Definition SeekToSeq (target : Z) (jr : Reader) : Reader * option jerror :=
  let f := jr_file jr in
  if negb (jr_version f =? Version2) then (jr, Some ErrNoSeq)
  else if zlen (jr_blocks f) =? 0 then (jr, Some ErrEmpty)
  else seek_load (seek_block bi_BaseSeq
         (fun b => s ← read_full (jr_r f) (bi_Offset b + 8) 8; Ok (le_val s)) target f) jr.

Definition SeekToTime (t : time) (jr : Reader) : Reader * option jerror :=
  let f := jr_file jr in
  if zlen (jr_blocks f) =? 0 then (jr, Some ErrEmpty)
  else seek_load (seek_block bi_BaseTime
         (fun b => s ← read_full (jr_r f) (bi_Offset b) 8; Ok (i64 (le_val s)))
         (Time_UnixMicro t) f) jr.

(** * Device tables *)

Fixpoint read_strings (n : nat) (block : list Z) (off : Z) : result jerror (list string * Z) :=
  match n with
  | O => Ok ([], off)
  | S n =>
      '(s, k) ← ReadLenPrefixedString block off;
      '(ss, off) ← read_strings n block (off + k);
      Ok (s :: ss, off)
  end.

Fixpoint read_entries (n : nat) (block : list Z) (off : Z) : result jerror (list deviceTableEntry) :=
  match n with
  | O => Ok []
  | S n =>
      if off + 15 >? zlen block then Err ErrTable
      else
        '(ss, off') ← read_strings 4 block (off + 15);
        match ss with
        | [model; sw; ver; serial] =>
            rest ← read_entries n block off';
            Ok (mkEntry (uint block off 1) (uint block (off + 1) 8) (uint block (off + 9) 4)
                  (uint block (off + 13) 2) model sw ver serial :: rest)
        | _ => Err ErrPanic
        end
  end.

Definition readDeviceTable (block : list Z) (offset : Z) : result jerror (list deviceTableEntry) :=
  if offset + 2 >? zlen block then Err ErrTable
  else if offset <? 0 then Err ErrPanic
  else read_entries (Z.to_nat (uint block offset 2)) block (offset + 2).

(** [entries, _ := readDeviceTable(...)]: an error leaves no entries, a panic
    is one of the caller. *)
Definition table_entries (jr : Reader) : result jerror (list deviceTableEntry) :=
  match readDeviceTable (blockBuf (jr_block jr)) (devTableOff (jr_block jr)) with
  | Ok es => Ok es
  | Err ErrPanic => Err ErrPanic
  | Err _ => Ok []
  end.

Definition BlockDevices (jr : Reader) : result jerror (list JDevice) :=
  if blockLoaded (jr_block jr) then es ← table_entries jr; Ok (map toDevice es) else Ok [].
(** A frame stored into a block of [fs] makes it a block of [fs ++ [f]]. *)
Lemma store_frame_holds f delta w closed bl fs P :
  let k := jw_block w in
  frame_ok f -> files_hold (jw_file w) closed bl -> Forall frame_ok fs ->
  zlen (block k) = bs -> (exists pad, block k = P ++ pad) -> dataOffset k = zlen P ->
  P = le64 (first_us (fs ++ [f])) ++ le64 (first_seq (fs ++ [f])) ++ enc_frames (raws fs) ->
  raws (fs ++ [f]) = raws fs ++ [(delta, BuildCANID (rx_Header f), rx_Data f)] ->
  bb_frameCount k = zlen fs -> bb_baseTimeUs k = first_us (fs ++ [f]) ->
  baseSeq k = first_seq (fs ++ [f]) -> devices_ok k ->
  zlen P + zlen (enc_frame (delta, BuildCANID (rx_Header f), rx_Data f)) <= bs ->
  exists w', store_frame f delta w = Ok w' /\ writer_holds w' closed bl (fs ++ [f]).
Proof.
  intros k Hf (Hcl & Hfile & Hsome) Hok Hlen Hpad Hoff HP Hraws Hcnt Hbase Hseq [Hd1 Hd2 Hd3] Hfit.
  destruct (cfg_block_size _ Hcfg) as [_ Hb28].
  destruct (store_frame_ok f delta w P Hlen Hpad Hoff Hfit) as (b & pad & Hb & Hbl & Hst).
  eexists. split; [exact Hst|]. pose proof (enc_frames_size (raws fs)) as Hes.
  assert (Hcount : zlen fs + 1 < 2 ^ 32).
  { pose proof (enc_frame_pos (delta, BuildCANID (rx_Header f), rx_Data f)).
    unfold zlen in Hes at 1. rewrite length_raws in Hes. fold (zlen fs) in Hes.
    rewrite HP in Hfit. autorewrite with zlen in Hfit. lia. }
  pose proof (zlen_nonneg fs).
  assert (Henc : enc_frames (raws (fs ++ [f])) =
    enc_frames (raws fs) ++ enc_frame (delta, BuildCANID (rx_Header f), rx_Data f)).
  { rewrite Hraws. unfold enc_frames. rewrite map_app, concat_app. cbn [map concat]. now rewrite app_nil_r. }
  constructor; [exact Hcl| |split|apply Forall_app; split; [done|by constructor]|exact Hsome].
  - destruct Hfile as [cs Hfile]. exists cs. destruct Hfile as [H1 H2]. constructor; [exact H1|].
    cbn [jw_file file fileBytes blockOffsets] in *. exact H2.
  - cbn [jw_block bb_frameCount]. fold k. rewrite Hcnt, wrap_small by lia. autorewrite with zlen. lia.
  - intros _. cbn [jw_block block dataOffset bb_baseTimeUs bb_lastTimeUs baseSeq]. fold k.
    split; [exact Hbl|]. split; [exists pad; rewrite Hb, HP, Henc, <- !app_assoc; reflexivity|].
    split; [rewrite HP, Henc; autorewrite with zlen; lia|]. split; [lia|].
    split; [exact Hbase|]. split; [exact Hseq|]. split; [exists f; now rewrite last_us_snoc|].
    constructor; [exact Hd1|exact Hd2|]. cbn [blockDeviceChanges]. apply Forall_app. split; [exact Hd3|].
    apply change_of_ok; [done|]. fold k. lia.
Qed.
--
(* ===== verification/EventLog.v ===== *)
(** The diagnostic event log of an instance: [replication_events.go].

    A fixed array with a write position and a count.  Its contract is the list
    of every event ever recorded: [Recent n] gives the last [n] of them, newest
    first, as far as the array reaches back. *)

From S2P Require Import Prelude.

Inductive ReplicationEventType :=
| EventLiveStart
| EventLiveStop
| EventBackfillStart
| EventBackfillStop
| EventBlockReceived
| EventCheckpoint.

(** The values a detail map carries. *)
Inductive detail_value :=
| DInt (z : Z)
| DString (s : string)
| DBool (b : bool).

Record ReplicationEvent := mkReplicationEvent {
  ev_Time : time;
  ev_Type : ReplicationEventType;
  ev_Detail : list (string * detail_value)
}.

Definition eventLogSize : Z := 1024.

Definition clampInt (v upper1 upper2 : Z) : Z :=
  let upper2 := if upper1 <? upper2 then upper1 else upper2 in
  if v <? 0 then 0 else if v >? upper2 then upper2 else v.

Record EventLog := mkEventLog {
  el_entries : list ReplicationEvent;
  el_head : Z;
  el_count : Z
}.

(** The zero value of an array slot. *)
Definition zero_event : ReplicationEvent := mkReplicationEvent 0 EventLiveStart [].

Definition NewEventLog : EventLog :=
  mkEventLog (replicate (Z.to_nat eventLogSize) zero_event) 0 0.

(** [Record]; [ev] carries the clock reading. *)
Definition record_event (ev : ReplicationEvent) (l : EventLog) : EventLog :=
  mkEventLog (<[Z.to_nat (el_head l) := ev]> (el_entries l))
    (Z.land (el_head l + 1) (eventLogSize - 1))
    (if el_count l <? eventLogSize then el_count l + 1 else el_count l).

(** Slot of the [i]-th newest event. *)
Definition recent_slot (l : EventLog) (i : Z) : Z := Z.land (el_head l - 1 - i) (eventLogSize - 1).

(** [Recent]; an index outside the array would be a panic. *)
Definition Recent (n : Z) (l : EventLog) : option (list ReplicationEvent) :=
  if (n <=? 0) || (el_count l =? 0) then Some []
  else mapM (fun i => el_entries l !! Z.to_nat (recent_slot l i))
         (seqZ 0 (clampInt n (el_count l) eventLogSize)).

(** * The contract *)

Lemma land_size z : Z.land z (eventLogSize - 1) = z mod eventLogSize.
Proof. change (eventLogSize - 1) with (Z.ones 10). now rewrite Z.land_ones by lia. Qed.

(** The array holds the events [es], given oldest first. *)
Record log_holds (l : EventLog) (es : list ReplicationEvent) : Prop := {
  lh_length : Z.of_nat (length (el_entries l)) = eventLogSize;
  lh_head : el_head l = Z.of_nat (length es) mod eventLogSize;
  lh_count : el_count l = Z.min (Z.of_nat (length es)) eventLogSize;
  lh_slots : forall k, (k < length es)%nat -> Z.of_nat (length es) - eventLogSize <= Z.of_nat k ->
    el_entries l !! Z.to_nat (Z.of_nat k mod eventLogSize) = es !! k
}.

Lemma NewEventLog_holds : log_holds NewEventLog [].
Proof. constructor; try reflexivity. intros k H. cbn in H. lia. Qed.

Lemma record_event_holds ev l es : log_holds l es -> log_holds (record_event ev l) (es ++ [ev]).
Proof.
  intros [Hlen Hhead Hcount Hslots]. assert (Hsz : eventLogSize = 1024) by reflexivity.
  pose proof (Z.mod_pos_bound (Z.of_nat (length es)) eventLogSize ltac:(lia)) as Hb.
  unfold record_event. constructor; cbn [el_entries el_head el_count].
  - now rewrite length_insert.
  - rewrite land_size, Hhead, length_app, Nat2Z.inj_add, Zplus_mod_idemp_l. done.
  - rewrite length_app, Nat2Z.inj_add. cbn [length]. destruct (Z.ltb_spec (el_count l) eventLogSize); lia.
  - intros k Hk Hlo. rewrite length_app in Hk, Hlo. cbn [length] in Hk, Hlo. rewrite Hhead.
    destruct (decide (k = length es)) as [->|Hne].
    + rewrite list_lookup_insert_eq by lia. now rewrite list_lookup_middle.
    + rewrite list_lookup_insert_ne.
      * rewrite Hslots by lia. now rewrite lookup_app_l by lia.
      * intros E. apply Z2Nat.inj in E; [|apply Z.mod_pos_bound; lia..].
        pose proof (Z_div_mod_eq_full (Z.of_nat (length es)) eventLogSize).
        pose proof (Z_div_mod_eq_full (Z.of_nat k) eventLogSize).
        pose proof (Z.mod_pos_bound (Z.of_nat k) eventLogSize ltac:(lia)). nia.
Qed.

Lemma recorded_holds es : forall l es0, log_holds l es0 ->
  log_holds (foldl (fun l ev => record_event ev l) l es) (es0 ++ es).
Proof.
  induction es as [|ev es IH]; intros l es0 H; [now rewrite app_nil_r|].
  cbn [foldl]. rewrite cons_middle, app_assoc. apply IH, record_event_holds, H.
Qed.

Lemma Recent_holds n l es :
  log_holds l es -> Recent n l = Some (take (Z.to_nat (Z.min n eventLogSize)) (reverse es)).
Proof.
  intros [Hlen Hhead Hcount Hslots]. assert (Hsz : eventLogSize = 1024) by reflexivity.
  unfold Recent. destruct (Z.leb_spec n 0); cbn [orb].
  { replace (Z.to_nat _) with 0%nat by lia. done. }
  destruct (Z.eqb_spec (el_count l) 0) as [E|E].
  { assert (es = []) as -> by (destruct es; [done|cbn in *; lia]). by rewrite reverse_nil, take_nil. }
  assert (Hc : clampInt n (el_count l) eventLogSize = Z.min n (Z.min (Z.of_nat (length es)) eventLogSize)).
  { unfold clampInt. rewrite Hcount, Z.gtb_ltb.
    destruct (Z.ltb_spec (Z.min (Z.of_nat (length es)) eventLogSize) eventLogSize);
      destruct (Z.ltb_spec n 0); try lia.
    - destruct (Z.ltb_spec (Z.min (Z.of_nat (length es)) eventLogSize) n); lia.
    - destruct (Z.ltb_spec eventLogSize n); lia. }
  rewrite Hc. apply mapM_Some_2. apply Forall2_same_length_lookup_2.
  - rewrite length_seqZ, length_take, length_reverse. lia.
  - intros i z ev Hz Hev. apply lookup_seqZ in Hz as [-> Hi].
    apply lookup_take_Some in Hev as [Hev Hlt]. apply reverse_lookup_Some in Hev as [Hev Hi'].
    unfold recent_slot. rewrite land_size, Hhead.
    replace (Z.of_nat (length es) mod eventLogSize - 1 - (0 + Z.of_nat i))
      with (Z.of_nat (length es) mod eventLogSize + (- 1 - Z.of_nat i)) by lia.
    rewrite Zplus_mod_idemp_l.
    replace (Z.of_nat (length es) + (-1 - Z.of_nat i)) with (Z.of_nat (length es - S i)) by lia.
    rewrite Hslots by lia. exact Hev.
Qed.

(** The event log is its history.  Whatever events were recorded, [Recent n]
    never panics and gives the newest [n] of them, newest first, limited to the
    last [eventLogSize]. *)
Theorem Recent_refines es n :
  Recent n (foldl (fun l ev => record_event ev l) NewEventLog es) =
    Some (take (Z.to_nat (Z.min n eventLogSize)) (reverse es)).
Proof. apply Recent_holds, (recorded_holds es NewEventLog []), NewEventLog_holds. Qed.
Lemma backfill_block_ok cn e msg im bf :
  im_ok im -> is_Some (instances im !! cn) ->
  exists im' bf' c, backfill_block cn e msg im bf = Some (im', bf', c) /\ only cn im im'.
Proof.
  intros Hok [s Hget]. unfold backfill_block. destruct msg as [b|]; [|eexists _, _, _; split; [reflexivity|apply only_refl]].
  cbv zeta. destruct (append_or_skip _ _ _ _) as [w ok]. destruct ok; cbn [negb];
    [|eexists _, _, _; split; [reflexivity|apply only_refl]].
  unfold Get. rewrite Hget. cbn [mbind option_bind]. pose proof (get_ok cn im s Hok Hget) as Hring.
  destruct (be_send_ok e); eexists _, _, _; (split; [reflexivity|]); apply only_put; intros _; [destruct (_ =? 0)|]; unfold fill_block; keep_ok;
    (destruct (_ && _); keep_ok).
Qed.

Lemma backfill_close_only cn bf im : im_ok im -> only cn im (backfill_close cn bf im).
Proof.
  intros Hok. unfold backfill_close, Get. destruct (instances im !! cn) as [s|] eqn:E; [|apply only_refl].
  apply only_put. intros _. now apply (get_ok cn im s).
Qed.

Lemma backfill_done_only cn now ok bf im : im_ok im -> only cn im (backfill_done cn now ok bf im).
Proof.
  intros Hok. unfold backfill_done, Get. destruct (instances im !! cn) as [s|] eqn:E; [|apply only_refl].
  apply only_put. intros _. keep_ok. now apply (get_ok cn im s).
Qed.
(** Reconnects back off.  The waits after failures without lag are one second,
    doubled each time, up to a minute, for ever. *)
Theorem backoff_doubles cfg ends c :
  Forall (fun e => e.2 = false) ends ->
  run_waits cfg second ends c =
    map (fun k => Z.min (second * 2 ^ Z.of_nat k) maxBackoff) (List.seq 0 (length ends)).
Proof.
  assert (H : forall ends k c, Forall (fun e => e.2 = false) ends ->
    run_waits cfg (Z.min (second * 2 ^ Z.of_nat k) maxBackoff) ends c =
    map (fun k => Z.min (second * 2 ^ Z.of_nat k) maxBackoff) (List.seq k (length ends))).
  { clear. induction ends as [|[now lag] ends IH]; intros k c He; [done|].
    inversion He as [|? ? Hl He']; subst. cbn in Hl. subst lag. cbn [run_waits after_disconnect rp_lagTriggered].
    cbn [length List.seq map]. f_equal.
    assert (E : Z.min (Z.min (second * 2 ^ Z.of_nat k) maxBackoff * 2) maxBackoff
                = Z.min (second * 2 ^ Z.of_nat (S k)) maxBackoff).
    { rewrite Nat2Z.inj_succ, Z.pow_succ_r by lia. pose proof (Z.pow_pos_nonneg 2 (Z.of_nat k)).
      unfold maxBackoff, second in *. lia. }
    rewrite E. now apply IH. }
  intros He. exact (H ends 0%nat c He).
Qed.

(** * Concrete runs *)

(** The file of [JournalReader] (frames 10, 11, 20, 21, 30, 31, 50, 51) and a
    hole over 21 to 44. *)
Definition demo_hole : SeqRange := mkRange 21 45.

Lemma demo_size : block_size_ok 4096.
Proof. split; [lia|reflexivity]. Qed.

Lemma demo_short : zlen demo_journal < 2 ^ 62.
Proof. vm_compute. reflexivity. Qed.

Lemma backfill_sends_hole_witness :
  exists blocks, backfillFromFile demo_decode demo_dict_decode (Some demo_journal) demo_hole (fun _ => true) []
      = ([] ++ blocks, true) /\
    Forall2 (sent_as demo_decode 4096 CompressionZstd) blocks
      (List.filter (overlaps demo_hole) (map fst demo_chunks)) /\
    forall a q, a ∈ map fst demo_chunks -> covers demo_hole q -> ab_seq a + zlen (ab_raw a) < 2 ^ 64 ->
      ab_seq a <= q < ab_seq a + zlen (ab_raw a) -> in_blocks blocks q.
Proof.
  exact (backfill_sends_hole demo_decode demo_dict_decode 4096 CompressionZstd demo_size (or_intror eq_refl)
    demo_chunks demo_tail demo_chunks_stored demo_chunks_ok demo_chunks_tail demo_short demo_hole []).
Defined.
==
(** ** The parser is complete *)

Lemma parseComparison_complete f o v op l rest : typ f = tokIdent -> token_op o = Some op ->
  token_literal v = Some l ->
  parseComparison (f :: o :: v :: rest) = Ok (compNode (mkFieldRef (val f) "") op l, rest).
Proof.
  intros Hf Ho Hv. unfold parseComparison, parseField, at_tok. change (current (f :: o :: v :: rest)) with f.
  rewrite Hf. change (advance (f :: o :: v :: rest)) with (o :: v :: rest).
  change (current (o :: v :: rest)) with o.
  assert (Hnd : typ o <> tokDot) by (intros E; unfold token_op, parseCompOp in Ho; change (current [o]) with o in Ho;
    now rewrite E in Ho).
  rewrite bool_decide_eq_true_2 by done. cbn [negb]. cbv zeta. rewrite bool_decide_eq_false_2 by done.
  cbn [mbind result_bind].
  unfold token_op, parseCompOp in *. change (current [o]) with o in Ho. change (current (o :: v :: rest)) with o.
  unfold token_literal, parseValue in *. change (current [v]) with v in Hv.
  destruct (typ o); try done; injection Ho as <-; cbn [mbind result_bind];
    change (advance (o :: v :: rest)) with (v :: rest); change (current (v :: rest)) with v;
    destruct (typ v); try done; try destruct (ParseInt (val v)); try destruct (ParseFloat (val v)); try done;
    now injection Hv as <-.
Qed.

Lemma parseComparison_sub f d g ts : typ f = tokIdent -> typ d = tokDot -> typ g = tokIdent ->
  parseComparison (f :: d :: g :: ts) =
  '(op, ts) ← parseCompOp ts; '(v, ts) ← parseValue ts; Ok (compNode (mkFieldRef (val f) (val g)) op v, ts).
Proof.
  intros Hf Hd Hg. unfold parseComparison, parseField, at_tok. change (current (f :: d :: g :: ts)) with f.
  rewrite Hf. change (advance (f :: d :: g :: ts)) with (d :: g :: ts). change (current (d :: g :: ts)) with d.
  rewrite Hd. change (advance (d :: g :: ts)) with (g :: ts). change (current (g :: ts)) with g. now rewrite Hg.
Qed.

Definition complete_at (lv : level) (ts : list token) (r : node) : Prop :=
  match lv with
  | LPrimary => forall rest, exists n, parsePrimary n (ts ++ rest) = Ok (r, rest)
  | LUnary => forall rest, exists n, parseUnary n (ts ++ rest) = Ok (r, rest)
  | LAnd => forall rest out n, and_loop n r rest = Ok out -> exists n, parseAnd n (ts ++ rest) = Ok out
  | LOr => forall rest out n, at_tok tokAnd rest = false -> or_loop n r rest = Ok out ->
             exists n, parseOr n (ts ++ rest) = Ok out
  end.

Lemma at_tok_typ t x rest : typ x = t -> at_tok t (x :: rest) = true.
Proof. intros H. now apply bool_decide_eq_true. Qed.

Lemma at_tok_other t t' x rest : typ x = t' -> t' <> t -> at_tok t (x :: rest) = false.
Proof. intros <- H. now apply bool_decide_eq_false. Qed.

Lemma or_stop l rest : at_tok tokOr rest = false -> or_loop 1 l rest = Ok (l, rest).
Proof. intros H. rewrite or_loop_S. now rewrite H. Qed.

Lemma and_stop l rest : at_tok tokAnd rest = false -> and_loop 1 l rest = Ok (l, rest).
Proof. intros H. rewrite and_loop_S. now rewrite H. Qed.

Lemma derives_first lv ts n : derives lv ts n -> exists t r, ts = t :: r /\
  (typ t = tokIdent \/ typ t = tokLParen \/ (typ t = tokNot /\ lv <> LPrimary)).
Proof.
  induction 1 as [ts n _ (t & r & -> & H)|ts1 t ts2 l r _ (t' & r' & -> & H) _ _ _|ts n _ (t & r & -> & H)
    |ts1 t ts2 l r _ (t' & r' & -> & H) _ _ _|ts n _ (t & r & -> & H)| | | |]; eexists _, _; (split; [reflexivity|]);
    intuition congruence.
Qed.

**TASK TO CARRY OUT**
Reproduce exactly the lines above from the line with "LPrimary => forall" to the line with "LUnary => forall", including both, and add nothing.

**RESPONSE TO THE EXERCISE**
  | LPrimary => forall rest, exists n, parsePrimary n (ts ++ rest) = Ok (r, rest)
  | LUnary => forall rest, exists n, parseUnary n (ts ++ rest) = Ok (r, rest)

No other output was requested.